[Data records]
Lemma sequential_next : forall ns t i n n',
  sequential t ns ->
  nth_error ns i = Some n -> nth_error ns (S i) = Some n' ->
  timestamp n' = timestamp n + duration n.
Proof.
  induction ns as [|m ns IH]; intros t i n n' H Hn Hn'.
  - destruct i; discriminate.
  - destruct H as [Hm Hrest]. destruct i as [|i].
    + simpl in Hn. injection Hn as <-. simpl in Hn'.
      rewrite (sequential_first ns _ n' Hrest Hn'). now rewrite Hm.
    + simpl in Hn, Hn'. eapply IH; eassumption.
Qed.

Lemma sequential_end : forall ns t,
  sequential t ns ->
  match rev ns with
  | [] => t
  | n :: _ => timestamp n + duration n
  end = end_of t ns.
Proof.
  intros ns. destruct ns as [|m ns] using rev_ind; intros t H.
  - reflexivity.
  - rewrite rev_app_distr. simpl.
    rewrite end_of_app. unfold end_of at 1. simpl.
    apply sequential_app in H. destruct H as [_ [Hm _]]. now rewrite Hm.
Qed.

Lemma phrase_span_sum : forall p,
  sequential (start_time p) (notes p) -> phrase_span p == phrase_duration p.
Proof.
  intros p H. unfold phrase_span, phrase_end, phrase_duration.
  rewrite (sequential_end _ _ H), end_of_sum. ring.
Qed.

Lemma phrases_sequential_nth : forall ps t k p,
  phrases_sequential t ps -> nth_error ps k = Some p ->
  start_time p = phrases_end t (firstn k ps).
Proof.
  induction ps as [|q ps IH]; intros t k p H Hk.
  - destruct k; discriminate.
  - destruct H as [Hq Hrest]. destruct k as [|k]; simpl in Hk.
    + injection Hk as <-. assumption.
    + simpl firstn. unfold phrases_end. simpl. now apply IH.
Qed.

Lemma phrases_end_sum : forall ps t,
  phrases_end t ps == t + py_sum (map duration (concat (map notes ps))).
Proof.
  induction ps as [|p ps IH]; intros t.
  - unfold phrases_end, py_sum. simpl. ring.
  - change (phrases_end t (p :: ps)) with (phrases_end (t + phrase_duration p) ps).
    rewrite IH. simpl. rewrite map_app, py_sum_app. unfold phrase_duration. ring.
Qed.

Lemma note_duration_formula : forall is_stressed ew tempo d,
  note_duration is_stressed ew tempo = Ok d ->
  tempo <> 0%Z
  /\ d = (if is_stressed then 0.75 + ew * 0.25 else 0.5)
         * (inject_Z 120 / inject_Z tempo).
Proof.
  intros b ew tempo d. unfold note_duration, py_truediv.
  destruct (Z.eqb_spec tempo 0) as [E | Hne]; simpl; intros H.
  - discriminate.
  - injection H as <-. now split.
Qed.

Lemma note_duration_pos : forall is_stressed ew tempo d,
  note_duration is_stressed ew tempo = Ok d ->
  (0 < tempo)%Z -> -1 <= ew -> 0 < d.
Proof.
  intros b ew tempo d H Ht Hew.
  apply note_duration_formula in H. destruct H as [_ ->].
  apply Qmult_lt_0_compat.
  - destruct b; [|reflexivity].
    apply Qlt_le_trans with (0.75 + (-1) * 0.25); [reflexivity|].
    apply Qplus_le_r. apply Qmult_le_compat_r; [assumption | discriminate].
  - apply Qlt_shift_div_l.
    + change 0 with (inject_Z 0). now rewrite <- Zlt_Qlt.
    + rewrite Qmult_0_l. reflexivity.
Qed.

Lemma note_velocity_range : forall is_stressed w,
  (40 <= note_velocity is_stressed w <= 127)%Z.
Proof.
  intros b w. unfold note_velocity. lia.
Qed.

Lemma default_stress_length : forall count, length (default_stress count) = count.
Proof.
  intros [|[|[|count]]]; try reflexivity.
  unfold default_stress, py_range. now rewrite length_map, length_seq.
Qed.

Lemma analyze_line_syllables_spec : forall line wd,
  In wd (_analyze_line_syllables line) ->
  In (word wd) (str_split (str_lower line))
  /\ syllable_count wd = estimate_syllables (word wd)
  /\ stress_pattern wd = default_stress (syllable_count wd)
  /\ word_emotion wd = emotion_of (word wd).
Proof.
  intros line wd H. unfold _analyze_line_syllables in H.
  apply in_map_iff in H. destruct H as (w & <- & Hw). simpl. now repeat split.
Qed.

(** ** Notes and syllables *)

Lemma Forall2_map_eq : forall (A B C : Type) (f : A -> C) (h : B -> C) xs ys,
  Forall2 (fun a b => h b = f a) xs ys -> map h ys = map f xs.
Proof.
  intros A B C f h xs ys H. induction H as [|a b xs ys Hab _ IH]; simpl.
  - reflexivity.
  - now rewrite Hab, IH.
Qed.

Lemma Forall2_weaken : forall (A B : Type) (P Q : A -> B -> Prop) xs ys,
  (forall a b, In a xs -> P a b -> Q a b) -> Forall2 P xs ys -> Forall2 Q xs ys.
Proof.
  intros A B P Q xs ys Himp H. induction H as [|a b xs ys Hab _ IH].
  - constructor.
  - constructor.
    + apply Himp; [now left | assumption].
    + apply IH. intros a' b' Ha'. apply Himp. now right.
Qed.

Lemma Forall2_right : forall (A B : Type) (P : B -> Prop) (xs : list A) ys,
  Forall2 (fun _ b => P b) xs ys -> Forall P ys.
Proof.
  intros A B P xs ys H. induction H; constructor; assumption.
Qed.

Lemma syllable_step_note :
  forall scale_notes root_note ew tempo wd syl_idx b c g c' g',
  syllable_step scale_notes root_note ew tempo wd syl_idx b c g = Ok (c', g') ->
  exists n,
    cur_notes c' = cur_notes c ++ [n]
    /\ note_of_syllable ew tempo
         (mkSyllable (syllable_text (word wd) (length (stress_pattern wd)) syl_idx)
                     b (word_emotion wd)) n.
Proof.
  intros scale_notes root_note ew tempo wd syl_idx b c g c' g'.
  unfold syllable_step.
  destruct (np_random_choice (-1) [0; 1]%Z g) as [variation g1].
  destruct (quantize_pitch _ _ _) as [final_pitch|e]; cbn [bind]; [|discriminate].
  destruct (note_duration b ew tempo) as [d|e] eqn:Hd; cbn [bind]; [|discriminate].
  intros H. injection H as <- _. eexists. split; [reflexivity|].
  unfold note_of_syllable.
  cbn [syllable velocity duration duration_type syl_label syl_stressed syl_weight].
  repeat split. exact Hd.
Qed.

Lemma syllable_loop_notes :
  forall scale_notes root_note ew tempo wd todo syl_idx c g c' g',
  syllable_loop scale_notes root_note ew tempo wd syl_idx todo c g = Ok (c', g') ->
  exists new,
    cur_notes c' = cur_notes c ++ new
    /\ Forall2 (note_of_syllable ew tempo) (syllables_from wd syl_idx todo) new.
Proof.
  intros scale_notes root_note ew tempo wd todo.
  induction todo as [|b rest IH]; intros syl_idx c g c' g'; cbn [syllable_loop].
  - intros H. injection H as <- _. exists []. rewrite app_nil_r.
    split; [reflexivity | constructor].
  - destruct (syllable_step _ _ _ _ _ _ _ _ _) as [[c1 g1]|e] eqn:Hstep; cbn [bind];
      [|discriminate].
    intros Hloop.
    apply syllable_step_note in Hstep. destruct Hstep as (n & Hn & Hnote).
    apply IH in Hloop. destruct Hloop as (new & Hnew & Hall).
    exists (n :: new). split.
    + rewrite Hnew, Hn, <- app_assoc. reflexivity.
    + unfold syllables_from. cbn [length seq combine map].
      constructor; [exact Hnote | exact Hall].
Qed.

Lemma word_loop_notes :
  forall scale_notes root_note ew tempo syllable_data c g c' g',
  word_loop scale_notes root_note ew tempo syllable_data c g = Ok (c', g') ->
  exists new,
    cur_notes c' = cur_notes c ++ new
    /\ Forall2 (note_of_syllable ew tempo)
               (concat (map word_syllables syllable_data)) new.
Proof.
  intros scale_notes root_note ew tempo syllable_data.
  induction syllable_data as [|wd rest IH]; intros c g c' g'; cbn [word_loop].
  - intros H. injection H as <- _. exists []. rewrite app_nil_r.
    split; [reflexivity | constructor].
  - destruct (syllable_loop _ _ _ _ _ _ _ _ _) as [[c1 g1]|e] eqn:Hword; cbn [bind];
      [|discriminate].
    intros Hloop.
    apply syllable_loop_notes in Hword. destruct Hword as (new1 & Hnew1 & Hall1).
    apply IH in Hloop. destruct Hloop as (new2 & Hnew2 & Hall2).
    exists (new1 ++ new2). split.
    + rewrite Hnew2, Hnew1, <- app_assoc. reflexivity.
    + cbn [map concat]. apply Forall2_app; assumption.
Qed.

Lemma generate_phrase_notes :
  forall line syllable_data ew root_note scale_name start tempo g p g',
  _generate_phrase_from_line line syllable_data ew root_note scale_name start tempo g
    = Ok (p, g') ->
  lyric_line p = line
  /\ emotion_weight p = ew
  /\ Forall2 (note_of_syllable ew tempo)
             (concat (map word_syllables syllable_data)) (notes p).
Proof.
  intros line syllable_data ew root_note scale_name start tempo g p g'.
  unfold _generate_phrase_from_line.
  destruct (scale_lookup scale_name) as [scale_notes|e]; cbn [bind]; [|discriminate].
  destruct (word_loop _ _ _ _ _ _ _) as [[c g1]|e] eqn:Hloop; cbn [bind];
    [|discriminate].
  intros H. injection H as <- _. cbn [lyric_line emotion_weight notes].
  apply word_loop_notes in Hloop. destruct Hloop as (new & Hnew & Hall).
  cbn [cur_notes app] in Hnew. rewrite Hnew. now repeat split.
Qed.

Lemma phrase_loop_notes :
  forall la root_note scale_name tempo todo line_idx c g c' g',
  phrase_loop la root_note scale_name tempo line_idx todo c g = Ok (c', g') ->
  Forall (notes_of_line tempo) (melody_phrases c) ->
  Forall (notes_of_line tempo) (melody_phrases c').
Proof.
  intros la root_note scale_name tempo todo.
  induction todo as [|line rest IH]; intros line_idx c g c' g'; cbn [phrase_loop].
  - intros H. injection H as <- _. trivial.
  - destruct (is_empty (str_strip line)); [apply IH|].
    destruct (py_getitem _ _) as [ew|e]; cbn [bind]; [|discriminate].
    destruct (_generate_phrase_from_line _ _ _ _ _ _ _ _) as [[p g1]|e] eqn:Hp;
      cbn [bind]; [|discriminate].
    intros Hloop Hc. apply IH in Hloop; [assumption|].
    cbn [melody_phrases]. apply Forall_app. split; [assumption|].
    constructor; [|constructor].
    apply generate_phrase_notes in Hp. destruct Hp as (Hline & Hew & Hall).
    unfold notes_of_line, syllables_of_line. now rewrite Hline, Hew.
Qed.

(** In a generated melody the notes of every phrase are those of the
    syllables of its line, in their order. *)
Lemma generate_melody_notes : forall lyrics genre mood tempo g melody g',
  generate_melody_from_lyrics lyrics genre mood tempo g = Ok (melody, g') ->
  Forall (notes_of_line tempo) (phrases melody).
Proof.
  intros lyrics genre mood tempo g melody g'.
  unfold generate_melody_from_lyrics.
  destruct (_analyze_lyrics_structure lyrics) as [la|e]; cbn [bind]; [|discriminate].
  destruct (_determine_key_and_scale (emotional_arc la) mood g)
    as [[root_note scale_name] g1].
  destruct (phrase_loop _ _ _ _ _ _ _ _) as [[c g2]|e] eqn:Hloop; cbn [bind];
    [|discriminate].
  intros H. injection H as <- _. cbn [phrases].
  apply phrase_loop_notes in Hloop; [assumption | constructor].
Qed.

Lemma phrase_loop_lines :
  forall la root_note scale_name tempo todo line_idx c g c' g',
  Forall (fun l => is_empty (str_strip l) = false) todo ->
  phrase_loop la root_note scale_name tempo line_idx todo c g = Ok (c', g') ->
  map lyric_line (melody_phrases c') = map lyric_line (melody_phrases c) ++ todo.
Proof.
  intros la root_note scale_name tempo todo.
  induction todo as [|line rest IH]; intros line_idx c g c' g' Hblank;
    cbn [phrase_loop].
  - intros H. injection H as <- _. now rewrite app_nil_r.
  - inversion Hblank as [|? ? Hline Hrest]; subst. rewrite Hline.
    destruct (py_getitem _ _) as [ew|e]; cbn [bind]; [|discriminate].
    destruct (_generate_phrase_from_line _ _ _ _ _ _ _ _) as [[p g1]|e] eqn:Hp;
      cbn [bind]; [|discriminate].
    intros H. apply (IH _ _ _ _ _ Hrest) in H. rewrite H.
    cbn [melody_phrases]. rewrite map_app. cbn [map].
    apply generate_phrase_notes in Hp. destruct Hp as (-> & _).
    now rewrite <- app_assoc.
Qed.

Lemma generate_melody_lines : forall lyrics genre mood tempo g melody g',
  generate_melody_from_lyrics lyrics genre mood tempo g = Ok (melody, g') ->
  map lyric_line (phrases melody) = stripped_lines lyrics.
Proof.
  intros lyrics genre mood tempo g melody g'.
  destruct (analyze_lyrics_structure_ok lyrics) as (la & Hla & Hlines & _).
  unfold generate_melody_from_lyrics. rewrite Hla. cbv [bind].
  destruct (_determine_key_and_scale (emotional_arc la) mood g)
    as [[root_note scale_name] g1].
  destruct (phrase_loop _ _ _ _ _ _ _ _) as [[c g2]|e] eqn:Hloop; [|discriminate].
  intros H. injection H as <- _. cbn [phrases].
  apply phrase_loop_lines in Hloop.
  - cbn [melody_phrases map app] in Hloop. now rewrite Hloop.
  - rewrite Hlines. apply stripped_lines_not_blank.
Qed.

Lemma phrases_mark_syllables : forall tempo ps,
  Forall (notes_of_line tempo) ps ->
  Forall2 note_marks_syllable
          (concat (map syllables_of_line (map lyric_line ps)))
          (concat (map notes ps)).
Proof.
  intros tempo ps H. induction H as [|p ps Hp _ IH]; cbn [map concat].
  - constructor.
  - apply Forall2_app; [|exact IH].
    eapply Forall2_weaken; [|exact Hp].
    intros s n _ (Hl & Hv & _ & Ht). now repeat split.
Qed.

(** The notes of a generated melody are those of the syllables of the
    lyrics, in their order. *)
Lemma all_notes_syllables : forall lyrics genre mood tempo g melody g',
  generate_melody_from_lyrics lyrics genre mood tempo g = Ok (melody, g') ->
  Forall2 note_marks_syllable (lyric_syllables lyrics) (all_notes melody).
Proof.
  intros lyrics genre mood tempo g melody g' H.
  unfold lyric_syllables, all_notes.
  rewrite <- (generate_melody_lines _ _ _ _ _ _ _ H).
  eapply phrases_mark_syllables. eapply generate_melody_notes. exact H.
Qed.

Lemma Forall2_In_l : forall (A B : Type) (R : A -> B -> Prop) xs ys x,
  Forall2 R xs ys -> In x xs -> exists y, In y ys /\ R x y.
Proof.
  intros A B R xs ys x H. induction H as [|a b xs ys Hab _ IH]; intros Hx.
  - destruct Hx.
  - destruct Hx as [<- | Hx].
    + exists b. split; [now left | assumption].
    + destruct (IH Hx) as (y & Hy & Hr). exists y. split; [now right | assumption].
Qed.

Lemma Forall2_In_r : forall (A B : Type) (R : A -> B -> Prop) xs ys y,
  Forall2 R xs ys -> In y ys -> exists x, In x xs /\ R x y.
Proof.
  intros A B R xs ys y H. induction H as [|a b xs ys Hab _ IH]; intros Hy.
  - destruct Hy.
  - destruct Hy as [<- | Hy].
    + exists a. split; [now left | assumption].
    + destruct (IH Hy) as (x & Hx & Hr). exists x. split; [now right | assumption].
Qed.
[/Data records]
[Data records]
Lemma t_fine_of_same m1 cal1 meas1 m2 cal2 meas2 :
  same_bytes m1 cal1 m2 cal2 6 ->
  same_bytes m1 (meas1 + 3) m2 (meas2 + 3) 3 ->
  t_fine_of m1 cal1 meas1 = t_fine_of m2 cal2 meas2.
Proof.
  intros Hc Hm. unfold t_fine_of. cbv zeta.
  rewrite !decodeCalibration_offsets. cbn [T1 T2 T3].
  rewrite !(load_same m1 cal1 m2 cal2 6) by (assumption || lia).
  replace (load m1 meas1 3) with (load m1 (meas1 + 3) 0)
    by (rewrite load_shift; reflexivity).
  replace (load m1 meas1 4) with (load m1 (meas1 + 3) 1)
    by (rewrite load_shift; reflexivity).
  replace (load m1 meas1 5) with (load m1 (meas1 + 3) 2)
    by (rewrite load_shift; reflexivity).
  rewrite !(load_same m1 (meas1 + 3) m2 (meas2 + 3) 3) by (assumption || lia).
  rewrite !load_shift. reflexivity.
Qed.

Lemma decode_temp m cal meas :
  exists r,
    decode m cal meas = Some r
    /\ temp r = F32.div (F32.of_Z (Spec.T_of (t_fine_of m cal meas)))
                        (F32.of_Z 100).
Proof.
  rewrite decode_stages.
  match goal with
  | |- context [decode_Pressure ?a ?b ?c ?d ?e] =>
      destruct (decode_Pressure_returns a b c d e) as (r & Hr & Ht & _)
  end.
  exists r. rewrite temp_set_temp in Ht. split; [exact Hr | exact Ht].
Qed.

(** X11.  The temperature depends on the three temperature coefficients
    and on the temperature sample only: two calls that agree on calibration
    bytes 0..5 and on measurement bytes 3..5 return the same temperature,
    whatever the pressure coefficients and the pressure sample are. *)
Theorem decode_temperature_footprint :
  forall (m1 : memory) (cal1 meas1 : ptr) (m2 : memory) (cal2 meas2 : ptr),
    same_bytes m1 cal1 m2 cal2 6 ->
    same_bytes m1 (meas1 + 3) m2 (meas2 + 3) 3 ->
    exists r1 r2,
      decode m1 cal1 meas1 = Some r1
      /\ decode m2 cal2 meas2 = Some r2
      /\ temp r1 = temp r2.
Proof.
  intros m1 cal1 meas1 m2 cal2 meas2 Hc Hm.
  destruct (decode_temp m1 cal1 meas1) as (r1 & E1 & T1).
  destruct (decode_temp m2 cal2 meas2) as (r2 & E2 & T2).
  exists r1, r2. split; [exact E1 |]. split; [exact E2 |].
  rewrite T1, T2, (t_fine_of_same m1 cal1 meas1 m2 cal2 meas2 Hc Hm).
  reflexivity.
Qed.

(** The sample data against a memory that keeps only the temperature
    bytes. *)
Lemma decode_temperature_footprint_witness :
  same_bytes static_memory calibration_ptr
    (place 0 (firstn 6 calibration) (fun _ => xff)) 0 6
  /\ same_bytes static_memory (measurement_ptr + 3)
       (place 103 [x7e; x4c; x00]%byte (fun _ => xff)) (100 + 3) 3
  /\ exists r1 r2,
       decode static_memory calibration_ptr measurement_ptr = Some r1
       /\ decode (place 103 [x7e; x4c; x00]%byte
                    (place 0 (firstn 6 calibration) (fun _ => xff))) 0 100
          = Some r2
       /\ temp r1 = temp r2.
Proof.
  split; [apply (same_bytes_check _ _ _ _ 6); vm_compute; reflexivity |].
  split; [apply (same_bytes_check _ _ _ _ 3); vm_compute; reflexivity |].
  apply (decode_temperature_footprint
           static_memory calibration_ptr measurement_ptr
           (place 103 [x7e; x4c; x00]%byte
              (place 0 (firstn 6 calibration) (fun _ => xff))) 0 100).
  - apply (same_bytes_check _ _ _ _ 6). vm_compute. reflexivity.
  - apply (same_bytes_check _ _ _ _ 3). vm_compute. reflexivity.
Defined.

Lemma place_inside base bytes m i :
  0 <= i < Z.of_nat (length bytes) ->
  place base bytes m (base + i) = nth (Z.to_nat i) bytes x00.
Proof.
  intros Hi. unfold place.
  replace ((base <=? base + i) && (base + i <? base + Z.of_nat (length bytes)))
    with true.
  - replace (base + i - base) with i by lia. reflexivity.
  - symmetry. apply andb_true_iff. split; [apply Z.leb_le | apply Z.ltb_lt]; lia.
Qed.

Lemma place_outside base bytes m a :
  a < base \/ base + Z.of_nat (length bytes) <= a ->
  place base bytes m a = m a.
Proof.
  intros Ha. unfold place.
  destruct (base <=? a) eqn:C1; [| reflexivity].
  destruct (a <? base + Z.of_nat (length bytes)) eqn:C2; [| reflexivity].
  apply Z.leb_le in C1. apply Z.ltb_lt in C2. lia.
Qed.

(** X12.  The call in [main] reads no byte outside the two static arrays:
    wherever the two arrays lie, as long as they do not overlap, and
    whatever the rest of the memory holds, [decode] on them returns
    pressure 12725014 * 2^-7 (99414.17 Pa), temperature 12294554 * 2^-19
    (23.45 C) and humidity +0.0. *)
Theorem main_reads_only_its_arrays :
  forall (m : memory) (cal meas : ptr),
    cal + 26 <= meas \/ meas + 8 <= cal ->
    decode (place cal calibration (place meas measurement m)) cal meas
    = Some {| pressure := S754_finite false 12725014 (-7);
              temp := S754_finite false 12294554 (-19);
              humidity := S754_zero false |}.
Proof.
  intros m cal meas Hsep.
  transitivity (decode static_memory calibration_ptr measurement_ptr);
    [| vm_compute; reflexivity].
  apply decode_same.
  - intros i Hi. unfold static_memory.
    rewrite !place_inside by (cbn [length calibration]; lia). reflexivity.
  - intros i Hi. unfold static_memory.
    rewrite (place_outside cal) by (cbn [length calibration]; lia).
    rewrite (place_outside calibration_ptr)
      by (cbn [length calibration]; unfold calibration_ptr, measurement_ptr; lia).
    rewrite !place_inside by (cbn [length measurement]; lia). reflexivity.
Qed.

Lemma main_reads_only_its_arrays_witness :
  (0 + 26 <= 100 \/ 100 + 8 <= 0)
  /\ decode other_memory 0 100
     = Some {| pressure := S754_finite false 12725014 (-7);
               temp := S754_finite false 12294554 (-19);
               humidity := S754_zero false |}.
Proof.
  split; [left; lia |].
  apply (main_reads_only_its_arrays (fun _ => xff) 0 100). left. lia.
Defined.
[/Data records]
:: Problem requirements ::
Please give back exactly the lines of the listing above that run from the one containing "destruct (analyze_lyrics_structure_ok lyrics)" through the one containing "g2]|e] eqn:Hloop; [|discriminate].", and only those.

:: Expected answer ::
  destruct (analyze_lyrics_structure_ok lyrics) as (la & Hla & Hlines & _).
  unfold generate_melody_from_lyrics. rewrite Hla. cbv [bind].
  destruct (_determine_key_and_scale (emotional_arc la) mood g)
    as [[root_note scale_name] g1].
  destruct (phrase_loop _ _ _ _ _ _ _ _) as [[c g2]|e] eqn:Hloop; [|discriminate].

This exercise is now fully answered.